Extracted material
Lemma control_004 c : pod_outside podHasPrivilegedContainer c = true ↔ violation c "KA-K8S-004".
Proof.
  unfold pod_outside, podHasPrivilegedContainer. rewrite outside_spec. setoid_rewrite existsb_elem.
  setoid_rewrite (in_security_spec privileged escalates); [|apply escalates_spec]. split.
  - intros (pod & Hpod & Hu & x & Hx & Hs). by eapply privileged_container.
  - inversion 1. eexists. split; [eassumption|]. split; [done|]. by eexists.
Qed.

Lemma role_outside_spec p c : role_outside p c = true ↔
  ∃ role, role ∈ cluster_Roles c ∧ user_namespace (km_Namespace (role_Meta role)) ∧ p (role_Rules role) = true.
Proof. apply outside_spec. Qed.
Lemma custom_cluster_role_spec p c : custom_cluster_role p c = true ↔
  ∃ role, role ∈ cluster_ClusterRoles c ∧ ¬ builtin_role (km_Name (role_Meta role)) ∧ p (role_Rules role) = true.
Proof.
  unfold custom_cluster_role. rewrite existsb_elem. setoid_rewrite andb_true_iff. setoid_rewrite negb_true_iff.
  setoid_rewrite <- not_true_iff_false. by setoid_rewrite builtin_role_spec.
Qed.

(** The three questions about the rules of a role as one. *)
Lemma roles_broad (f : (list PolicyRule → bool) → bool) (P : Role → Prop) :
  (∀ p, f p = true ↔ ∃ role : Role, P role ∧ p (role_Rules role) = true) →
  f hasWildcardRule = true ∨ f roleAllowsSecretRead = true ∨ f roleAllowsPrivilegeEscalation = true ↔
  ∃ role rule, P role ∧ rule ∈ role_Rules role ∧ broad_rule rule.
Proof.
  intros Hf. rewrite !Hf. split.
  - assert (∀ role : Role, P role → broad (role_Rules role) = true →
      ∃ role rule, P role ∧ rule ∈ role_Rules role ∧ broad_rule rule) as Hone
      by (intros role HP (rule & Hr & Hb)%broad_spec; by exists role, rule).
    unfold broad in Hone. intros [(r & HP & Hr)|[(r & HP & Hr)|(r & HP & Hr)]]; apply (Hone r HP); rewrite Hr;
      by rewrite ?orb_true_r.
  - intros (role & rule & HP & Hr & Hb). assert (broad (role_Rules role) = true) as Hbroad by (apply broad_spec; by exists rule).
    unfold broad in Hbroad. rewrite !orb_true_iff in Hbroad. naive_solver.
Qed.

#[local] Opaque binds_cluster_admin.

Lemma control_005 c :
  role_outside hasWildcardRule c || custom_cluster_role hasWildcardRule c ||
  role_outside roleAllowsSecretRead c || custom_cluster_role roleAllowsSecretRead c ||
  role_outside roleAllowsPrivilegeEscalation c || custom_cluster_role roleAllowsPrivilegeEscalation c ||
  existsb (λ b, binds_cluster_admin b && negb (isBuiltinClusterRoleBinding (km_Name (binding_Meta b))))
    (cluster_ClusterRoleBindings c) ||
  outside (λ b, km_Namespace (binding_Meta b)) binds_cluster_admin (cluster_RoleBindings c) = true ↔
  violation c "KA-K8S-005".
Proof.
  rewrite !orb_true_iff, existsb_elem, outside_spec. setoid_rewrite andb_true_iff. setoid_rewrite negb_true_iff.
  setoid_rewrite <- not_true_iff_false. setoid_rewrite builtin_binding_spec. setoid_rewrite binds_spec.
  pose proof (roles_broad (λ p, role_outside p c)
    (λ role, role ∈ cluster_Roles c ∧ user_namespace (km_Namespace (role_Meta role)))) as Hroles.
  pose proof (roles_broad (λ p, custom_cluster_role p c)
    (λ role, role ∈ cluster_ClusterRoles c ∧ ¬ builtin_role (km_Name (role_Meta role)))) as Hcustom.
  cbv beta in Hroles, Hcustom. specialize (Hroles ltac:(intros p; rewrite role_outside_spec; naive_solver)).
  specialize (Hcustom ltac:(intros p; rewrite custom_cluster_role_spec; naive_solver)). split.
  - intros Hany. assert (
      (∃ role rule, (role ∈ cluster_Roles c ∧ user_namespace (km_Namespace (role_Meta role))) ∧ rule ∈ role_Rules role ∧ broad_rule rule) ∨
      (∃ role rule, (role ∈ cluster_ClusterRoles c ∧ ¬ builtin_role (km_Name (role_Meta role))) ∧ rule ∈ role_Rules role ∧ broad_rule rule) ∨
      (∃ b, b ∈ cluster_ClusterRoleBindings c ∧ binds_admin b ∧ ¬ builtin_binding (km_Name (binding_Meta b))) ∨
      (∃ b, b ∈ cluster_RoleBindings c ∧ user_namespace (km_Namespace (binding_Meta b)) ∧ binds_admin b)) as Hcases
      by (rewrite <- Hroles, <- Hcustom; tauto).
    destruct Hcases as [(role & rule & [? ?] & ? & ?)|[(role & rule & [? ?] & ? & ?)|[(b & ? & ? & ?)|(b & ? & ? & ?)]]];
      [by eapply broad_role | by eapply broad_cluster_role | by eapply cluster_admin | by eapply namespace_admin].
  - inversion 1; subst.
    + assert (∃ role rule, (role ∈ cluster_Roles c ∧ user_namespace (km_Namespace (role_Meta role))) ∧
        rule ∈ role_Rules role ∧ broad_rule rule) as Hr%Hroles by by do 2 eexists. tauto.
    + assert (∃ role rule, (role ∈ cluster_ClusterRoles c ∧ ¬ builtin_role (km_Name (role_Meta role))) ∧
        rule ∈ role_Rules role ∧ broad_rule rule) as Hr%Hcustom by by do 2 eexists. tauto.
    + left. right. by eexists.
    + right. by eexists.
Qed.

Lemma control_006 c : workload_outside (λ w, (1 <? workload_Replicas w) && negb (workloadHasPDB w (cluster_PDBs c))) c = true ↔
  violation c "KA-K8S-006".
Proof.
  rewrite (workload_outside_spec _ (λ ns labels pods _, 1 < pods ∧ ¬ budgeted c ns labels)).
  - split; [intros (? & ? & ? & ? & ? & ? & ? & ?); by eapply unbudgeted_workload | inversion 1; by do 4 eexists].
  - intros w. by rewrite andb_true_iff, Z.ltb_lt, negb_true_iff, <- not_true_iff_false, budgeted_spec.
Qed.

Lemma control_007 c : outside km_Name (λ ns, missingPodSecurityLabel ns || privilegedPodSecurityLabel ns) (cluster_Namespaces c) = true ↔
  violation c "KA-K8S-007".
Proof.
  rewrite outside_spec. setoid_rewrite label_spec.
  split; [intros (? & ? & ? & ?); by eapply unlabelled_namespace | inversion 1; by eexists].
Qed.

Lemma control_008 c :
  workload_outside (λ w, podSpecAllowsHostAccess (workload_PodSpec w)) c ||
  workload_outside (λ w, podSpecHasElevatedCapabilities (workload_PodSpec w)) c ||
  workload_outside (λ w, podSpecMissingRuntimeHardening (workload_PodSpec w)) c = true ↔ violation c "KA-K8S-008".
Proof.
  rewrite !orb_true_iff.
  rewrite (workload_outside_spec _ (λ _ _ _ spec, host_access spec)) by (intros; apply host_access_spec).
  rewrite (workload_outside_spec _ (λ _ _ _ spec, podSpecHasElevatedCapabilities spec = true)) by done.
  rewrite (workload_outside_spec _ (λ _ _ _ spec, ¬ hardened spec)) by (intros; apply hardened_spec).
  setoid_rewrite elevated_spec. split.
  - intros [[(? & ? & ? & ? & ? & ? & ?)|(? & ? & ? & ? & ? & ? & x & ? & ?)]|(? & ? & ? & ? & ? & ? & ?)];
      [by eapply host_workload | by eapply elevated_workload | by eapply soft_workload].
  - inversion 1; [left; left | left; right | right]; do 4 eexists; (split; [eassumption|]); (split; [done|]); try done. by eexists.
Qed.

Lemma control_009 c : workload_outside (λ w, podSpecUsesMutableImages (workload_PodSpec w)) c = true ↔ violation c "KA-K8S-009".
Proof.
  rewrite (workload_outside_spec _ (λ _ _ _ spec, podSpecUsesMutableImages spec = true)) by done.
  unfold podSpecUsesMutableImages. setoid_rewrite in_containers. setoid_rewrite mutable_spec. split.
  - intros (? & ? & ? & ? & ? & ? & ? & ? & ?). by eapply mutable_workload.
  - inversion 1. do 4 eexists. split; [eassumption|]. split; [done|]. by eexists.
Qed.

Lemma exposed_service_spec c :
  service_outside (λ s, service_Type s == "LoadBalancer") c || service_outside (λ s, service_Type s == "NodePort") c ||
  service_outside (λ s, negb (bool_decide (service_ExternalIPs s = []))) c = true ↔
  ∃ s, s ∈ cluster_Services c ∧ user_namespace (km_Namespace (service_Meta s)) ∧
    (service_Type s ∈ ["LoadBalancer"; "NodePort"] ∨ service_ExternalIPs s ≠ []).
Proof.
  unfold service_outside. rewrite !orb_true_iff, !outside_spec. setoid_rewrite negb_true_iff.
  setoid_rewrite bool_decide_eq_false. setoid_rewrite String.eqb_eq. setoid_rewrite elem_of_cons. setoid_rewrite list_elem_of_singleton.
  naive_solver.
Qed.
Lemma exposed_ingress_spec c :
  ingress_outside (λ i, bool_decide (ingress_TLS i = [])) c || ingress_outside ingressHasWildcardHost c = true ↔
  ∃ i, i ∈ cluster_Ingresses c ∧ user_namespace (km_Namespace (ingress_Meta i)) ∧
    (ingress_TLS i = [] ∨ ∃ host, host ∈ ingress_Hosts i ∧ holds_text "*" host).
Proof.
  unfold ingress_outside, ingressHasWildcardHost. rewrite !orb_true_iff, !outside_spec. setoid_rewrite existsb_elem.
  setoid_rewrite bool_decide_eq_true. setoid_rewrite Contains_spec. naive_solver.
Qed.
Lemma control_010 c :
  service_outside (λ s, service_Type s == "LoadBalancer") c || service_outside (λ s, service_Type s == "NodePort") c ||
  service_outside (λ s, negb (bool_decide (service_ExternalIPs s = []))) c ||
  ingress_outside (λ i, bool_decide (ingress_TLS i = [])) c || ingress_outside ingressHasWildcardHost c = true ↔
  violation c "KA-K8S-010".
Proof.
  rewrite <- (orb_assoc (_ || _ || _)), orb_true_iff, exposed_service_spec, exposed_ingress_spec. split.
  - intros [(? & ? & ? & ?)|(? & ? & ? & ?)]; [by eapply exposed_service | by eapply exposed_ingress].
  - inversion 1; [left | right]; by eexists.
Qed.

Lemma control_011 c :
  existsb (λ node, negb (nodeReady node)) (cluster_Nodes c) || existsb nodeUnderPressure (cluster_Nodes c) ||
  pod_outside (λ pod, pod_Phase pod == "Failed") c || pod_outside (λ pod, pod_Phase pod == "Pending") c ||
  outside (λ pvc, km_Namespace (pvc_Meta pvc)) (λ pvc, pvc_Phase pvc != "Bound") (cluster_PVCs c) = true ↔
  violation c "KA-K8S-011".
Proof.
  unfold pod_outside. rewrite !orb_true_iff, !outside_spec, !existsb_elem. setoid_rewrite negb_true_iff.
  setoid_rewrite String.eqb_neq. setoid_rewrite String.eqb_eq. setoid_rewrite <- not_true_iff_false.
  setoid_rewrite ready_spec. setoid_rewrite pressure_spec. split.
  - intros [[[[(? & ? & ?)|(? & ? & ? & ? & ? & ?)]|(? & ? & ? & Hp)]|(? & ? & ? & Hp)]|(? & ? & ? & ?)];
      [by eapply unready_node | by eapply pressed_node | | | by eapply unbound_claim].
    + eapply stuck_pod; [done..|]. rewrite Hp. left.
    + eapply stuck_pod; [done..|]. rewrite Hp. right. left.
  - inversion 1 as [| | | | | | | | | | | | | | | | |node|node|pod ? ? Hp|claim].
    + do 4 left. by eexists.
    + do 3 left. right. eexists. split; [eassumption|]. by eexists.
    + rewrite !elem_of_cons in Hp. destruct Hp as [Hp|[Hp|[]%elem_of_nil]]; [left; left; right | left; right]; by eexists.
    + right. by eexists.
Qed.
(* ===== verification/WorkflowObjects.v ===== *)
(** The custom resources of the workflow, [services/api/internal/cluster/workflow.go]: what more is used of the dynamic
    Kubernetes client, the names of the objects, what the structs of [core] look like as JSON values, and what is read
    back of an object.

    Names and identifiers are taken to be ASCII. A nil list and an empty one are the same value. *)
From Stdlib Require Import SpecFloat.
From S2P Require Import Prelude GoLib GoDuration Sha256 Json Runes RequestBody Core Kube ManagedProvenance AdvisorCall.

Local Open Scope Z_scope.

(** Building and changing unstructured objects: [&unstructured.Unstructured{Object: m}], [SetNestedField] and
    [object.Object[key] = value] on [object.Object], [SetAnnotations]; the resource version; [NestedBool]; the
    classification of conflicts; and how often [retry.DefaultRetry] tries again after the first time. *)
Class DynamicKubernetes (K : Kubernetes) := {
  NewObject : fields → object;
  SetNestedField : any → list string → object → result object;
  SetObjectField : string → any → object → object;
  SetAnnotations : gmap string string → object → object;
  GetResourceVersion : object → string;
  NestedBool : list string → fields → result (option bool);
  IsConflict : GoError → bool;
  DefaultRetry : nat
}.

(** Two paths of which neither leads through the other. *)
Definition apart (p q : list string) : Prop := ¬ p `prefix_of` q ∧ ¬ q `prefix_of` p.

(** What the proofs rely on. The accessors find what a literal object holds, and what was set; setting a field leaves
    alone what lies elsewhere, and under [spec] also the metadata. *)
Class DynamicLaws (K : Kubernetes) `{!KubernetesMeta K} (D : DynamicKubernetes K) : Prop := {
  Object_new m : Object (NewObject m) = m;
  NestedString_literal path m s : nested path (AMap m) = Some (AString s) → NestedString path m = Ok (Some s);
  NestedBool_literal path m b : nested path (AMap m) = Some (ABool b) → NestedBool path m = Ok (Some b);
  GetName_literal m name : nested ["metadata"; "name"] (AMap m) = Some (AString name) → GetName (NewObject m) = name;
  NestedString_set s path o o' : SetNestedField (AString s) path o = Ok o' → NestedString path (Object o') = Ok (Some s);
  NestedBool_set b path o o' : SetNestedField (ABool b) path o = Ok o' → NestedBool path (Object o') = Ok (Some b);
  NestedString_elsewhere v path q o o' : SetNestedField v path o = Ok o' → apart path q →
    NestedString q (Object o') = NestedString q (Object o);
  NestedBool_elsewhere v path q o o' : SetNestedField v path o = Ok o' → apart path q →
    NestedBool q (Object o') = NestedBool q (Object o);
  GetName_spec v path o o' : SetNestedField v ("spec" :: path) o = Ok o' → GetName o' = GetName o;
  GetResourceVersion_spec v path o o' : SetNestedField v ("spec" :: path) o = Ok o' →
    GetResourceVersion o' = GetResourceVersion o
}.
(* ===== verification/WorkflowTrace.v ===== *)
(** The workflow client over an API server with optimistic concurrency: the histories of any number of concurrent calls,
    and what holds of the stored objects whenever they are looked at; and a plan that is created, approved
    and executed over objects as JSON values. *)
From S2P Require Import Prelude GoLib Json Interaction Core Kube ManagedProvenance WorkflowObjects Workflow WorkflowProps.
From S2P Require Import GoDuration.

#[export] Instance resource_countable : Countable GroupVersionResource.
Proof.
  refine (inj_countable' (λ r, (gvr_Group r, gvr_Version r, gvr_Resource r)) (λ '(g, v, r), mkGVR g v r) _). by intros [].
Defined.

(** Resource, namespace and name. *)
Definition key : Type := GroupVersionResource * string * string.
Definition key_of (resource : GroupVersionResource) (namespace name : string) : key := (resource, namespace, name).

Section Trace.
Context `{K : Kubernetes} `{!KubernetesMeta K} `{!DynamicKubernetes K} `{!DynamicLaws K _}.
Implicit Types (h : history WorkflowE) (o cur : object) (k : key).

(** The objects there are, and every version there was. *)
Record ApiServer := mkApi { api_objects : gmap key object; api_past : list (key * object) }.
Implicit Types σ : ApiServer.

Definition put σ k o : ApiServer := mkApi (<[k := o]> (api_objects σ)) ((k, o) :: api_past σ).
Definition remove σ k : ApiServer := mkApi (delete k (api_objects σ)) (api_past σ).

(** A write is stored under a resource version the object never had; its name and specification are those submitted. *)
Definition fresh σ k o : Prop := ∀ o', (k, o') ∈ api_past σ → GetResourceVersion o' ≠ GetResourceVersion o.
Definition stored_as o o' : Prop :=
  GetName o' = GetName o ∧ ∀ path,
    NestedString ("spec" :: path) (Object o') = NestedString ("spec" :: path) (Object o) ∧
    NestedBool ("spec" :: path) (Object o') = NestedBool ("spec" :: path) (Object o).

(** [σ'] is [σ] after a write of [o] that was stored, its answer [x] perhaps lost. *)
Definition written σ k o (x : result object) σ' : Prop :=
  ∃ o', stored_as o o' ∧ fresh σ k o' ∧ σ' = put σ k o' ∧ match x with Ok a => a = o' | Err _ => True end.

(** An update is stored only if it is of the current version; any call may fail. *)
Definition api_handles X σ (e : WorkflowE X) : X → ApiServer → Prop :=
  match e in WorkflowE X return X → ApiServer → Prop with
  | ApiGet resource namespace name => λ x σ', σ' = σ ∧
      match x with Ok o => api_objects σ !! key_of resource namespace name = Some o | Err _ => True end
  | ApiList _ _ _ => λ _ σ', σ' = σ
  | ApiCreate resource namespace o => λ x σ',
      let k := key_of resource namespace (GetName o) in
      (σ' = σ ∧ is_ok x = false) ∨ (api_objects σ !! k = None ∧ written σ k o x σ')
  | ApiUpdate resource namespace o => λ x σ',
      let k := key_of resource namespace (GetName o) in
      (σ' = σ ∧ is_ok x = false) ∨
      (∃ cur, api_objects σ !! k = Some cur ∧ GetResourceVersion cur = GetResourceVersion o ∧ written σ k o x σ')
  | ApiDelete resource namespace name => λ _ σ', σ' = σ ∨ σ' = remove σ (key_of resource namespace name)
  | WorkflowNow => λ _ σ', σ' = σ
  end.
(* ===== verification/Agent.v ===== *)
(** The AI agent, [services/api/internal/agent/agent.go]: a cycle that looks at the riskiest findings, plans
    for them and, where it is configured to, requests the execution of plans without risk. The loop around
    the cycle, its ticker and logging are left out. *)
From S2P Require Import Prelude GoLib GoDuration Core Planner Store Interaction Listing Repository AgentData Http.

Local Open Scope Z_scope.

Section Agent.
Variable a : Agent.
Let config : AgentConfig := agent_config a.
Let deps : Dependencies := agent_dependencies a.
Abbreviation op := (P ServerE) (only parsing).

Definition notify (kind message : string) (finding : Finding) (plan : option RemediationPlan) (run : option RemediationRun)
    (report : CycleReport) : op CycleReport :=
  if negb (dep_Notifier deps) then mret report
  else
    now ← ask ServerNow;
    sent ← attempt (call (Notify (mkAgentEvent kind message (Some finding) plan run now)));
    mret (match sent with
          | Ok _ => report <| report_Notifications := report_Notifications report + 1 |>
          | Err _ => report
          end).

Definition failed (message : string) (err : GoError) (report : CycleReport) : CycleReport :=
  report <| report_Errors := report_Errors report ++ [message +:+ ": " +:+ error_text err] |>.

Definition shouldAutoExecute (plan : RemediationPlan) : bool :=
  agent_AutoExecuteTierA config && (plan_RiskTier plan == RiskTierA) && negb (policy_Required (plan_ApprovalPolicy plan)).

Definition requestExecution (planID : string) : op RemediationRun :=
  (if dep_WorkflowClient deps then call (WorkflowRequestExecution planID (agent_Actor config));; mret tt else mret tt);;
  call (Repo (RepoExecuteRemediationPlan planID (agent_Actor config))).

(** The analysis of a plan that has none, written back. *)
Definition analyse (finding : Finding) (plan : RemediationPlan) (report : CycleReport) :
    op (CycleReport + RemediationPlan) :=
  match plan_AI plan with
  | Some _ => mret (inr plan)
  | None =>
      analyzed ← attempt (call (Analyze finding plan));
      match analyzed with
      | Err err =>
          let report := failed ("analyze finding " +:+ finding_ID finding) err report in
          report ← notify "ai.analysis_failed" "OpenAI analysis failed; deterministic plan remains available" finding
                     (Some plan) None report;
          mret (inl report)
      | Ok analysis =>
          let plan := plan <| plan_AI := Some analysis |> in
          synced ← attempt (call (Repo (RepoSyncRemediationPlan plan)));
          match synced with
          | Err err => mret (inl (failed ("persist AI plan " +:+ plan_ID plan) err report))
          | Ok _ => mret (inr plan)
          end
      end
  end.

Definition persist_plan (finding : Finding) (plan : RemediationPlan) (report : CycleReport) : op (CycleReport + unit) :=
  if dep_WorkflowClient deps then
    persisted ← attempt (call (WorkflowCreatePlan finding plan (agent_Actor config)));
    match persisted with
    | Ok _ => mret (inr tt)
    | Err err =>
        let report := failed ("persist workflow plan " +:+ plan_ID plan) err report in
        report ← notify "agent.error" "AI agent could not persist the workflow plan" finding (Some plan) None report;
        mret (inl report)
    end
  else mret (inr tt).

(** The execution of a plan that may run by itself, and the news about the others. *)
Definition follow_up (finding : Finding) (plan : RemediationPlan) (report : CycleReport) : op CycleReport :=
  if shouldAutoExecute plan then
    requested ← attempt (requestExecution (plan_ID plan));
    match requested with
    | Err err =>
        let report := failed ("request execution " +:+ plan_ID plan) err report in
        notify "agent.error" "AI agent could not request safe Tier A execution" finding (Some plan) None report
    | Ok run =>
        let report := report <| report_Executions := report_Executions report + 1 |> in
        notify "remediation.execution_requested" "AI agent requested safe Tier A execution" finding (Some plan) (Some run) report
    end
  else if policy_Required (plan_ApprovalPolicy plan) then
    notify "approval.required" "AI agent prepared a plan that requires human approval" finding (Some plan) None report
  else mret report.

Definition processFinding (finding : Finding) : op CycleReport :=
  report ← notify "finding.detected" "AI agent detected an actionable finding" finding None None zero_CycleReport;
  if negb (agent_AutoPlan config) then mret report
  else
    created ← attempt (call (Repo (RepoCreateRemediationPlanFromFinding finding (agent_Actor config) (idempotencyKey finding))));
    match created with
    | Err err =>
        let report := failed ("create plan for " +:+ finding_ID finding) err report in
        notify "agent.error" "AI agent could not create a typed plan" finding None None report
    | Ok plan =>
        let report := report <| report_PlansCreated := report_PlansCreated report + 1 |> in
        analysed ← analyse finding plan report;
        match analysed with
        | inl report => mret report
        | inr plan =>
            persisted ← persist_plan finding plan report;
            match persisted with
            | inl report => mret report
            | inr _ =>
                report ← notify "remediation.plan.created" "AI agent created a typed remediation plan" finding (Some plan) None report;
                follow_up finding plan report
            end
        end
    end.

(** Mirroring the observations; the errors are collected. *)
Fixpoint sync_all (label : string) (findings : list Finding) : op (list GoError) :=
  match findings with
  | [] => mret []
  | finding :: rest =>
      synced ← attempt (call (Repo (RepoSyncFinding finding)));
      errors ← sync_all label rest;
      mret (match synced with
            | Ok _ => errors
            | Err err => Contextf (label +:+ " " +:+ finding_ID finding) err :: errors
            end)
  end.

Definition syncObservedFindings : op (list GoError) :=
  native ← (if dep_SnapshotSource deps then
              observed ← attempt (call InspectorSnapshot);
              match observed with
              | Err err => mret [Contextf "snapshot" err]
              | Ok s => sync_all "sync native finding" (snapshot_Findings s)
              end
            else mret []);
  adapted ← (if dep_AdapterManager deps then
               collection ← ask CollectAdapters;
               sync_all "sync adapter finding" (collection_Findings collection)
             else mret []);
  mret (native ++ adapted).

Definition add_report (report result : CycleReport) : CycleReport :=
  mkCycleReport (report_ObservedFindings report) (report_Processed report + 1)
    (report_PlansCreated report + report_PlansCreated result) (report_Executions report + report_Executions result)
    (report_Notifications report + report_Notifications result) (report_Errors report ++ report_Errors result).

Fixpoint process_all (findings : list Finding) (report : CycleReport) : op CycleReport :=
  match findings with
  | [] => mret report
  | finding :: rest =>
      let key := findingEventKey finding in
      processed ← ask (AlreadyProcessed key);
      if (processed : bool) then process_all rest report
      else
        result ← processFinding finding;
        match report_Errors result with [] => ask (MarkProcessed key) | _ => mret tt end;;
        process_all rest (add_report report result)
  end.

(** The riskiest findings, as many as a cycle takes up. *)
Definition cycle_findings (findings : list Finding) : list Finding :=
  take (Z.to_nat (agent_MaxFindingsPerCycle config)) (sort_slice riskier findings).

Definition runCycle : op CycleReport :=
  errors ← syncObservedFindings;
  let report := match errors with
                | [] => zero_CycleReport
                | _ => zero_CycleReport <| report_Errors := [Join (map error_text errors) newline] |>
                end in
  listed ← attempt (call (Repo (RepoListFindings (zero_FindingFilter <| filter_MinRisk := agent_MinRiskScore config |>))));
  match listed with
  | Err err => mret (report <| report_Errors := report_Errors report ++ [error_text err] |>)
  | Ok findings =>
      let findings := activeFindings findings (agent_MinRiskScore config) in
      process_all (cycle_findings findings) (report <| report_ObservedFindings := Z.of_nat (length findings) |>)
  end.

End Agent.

Goal of the exercise
Find where the line with "(** What the" sits in the material above, then copy exactly from it through the line with "Object_new m : Object (NewObject m) = m;". Add no other line.

Response to this exercise
(** What the proofs rely on. The accessors find what a literal object holds, and what was set; setting a field leaves
    alone what lies elsewhere, and under [spec] also the metadata. *)
Class DynamicLaws (K : Kubernetes) `{!KubernetesMeta K} (D : DynamicKubernetes K) : Prop := {
  Object_new m : Object (NewObject m) = m;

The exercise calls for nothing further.